Prognostic Factors for complicated disease: Immunocompromised status (uncontrolled DM, HIV), frontal or sphenoid sinus involvement, anatomical abnormalities.
X. How to Present to Your Senior
"Dr, for review please. This is [patient name, age, bed] with a 12-day history of nasal congestion and purulent rhinorrhea that worsened after initial improvement. On examination, there is right maxillary tenderness and pus in the middle meatus. My main differential is acute bacterial rhinosinusitis. I have advised analgesia and intranasal steroids. I would like to ask if we should start a course of Amoxicillin as per CPG."
XI. Summary & Further Reading
Top 3 Takeaways:
Diagnosis is clinical, based on symptom duration and pattern (persistent >10 days or "double worsening"). Don't order X-rays.
Management for everyone includes intranasal corticosteroids and saline irrigation. This is more important than antibiotics.

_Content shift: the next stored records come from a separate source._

(** One iteration of the loop of the rollback closure: the [switch]. *)
Definition compensate (env : Env) (name version : string) (step : Step)
  (w : World) : option Err * World :=
  match step with
  | Binary =>
      on_bin (CallRemoveBinary name version)
             (removeBinary (fails env RB_removeBinary) name version) w
  | Database =>
      on_maria (CallDropDatabase name)
               (db.DropDatabase (fails env RB_DropDatabase) name) w
  | Envfile =>
      on_etc (CallRemoveEnvDir name)
             (removeEnvDir (fails env RB_removeEnvDir) name) w
  | Systemd =>
      let w := snd (on_sd (CallStop name)
                          (systemd.Stop (fails env RB_Stop) name) w) in
      let w := snd (on_sd (CallDisable name)
                          (systemd.Disable (fails env RB_Disable) name) w) in
      let w := snd (on_sd (CallRemoveUnit name)
                          (systemd.RemoveUnit (fails env RB_RemoveUnit) name) w) in
      let w := snd (on_sd CallDaemonReload
                          (systemd.DaemonReload (fails env RB_DaemonReload)) w) in
      on_sd (CallRemoveUser name)
            (systemd.RemoveUser (fails env RB_RemoveUser) name) w
  | Nginx =>
      on_ngx (CallRemoveConfig name)
             (nginx.RemoveConfig (fails env RB_RemoveConfig) name) w
  end.

(** The loop [for i := len(completed) - 1; i >= 0; i--], run over the steps
    in the order it visits them. *)
Fixpoint rollback_loop (env : Env) (name version : string) (steps : list Step)
  (rollbackErrs : list Err) (w : World) : list Err * World :=
  match steps with
  | [] => (rollbackErrs, w)
  | step :: rest =>
      let rbErr := fst (compensate env name version step w) in
      let w := snd (compensate env name version step w) in
      let rollbackErrs :=
        match rbErr with
        | Some e => (rollbackErrs ++ [Wrapf "rollback" [step_name step] e])%list
        | None => rollbackErrs
        end in
      rollback_loop env name version rest rollbackErrs w
  end.

Definition rollback (env : Env) (name version : string) (completed : list Step)
  (originalErr : Err) (w : World) : Err * World :=
  let rollbackErrs :=
    fst (rollback_loop env name version (rev completed) [] w) in
  let w := snd (rollback_loop env name version (rev completed) [] w) in
  (if (0 <? Z.of_nat (length rollbackErrs))
   then RollbackIssues originalErr rollbackErrs
   else originalErr, w).

(** *** Deploy *)

Module DeployRequest.
Record t := {
  Repo : string;
  Name : string;        (* derived from repo if empty *)
  Version : string;     (* "latest" or explicit tag *)
  Port : Z;             (* 0 = auto-assign *)
  Route : string;       (* empty = no routing *)
  RouteType : string;   (* inferred if empty *)
  ExtraEnv : GoMap;
  NoDB : bool;
  ConfigFile : bool;
  Owner : string
}.
End DeployRequest.

Module DeployResult.
Record t := {
  Name : string;
  Version : string;
  Port : Z;
  Route : string;
  RouteType : string;
  DBName : string;
  NginxSkip : bool;
  NginxWarn : string
}.
End DeployResult.

Section Workflows.
Context {J : JSONCodec}.

(** What a run of Deploy yields: the returned pair, the value of
    [completed] at the return (ghost), and the host. *)
Definition DeployOutcome : Type := Res DeployResult.t * list Step * World.

(** [return nil, rollback(err)] *)
Definition abort (env : Env) (name version : string) (completed : list Step)
  (err : Err) (w : World) : DeployOutcome :=
  (Fail (fst (rollback env name version completed err w)), completed,
   snd (rollback env name version completed err w)).

(** Step 6: record state. *)
Definition deploy_record (env : Env) (req : DeployRequest.t)
  (name version : string) (port : Z) (routeType : string)
  (dbResult : option db.CreateResult) (result : DeployResult.t)
  (completed : list Step) (w : World) : DeployOutcome :=
  let now := now env in
  let svc := {|
    state.Name := name;
    state.Repo := DeployRequest.Repo req;
    state.Version := version;
    state.PrevVersion := "";
    state.Port := port;
    state.RouteType := routeType;
    state.RouteValue := DeployRequest.Route req;
    state.DBName := DeployResult.DBName result;
    state.DBUser :=
      match dbResult with
      | Some r => db.DBUser r
      | None => DeployResult.DBName result
      end;
    state.ExtraEnv := DeployRequest.ExtraEnv req;
    state.DeployedAt := now;
    state.UpdatedAt := now |} in
  let r := on_store (CallInsertService name)
             (state.InsertService (fails env D_InsertService SqlExec) svc) w in
  match fst r with
  | Some err =>
      abort env name version completed (Wrapf "recording state" [] err) (snd r)
  | None =>
      let h := on_store (CallAppendHistory name "deploy")
                 (state.AppendHistory (fails env D_AppendHistory SqlExec)
                    {| state.ID := 0; state.HService := name;
                       state.Action := "deploy"; state.HVersion := version;
                       state.Timestamp := now;
                       state.Detail := Some {[ "port" := pretty port ]} |})
                 (snd r) in
      (Ok result, completed, snd h)
  end.

(** Step 5: write nginx config (non-fatal). *)
Definition deploy_route (env : Env) (req : DeployRequest.t)
  (name version : string) (port : Z) (routeType : string)
  (dbResult : option db.CreateResult) (completed : list Step) (w : World)
  : DeployOutcome :=
  let result := {|
    DeployResult.Name := name;
    DeployResult.Version := version;
    DeployResult.Port := port;
    DeployResult.Route := "";
    DeployResult.RouteType := "";
    DeployResult.DBName :=
      match dbResult with Some r => db.DBName r | None => "" end;
    DeployResult.NginxSkip := false;
    DeployResult.NginxWarn := "" |} in
  if negb (String.eqb (DeployRequest.Route req) "") then
    let params := {| nginx.Name := name; nginx.RouteType := routeType;
                     nginx.RouteValue := DeployRequest.Route req;
                     nginx.Port := port |} in
    let r := on_ngx (CallWriteConfig name)
               (nginx.WriteConfig (fails env D_WriteConfig) params) w in
    match fst r with
    | Some err =>
        (* Nginx failure is non-fatal: warn but continue *)
        deploy_record env req name version port routeType dbResult
          {| DeployResult.Name := name; DeployResult.Version := version;
             DeployResult.Port := port;
             DeployResult.Route := ""; DeployResult.RouteType := "";
             DeployResult.DBName := DeployResult.DBName result;
             DeployResult.NginxSkip := true;
             DeployResult.NginxWarn := Error err |}
          completed (snd r)
    | None =>
        deploy_record env req name version port routeType dbResult
          {| DeployResult.Name := name; DeployResult.Version := version;
             DeployResult.Port := port;
             DeployResult.Route := DeployRequest.Route req;
             DeployResult.RouteType := routeType;
             DeployResult.DBName := DeployResult.DBName result;
             DeployResult.NginxSkip := false;
             DeployResult.NginxWarn := "" |}
          (completed ++ [Nginx])%list (snd r)
    end
  else
    deploy_record env req name version port routeType dbResult
      {| DeployResult.Name := name; DeployResult.Version := version;
         DeployResult.Port := port;
         DeployResult.Route := ""; DeployResult.RouteType := "";
         DeployResult.DBName := DeployResult.DBName result;
         DeployResult.NginxSkip := true;
         DeployResult.NginxWarn := "" |}
      completed w.

(** Step 4: create user, write systemd unit, reload, enable, start. *)
Definition deploy_unit (env : Env) (req : DeployRequest.t)
  (name version : string) (port : Z) (routeType : string)
  (dbResult : option db.CreateResult) (completed : list Step) (w : World)
  : DeployOutcome :=
  let r := on_sd (CallCreateUser name)
             (systemd.CreateUser (fails env D_CreateUser) name) w in
  match fst r with
  | Some err =>
      abort env name version completed (Wrapf "creating system user" [] err)
            (snd r)
  | None =>
  let r := on_sd (CallWriteUnit name)
             (systemd.WriteUnit (fails env D_WriteUnit) name) (snd r) in
  match fst r with
  | Some err =>
      abort env name version completed (Wrapf "writing systemd unit" [] err)
            (snd r)
  | None =>
  let r := on_sd CallDaemonReload
             (systemd.DaemonReload (fails env D_DaemonReload)) (snd r) in
  match fst r with
  | Some err =>
      abort env name version completed (Wrapf "daemon-reload" [] err) (snd r)
  | None =>
  let r := on_sd (CallEnable name)
             (systemd.Enable (fails env D_Enable) name) (snd r) in
  match fst r with
  | Some err =>
      abort env name version completed (Wrapf "enabling service" [] err) (snd r)
  | None =>
  let r := on_sd (CallStart name)
             (systemd.Start (fails env D_Start) name) (snd r) in
  match fst r with
  | Some err =>
      abort env name version completed (Wrapf "starting service" [] err) (snd r)
  | None =>
      deploy_route env req name version port routeType dbResult
        (completed ++ [Systemd])%list (snd r)
  end end end end end.

(** Step 3: write env/config file. *)
Definition deploy_env (o : Orchestrator) (env : Env) (req : DeployRequest.t)
  (name version : string) (port : Z) (routeType : string)
  (dbResult : option db.CreateResult) (completed : list Step) (w : World)
  : DeployOutcome :=
  let envEntries : gmap string string := {[ "PORT" := pretty port ]} in
  let envEntries :=
    match dbResult with
    | Some r =>
        <["DB_PASSWORD" := db.Password r]>
        (<["DB_USER" := db.DBUser r]>
        (<["DB_NAME" := db.DBName r]>
        (<["DB_PORT" := pretty (MariaDB_Port (cfg o))]>
        (<["DB_HOST" := MariaDB_Host (cfg o)]> envEntries))))
    | None => envEntries
    end in
  (* for k, v := range req.ExtraEnv { envEntries[k] = v } *)
  let envEntries :=
    match DeployRequest.ExtraEnv req with
    | Some extra => extra ∪ envEntries
    | None => envEntries
    end in
  let r := on_etc (CallMkdirAll name)
             (mkdirEnvDir (fails env D_MkdirAll) name) w in
  match fst r with
  | Some err =>
      abort env name version completed (Wrapf "creating env dir" [] err) (snd r)
  | None =>
  let envContent := {| creds.Entries := envEntries |} in
  let r := on_etc (CallWriteEnv name)
             (if DeployRequest.ConfigFile req
              then creds.WriteTOMLConfigFile (fails env D_WriteEnv) name envContent
              else creds.WriteEnvFile (fails env D_WriteEnv) name envContent)
             (snd r) in
  match fst r with
  | Some err =>
      abort env name version completed (Wrapf "writing env file" [] err) (snd r)
  | None =>
      deploy_unit env req name version port routeType dbResult
        (completed ++ [Envfile])%list (snd r)
  end end.

(** Step 2: create database (unless --no-db). *)
Definition deploy_database (o : Orchestrator) (env : Env)
  (req : DeployRequest.t) (name version : string) (port : Z)
  (routeType : string) (completed : list Step) (w : World) : DeployOutcome :=
  if negb (DeployRequest.NoDB req) then
    let r := on_maria (CallCreateDatabase name)
               (db.CreateDatabase (fails env D_CreateDatabase) (random env) name)
               w in
    match fst r with
    | Fail err =>
        abort env name version completed (Wrapf "creating database" [] err)
              (snd r)
    | Ok dbResult =>
        deploy_env o env req name version port routeType (Some dbResult)
          (completed ++ [Database])%list (snd r)
    end
  else deploy_env o env req name version port routeType None completed w.

(** The name the deploy works under. *)
Definition deploy_name (req : DeployRequest.t) : string :=
  if String.eqb (DeployRequest.Name req) "" then
    List.last (gostrings.Split_slash (DeployRequest.Repo req)) ""
  else DeployRequest.Name req.

Definition deploy_owner_repo (req : DeployRequest.t) : string * string :=
  if gostrings.Contains_slash (DeployRequest.Repo req) then
    gostrings.SplitN2_slash (DeployRequest.Repo req)
  else (DeployRequest.Owner req, DeployRequest.Repo req).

Reserve antibiotics for clear cases of ABRS. Most patients do not need them. Know the red flags for urgent referral.
Key Resources:
Malaysian CPG: Management of Rhinosinusitis in Adolescents and Adults (2016). Available on the MOH website.
UpToDate: Search for "Acute rhinosinusitis in adults".
National Antimicrobial Guideline (NAG): Check the latest version for local antibiotic recommendations.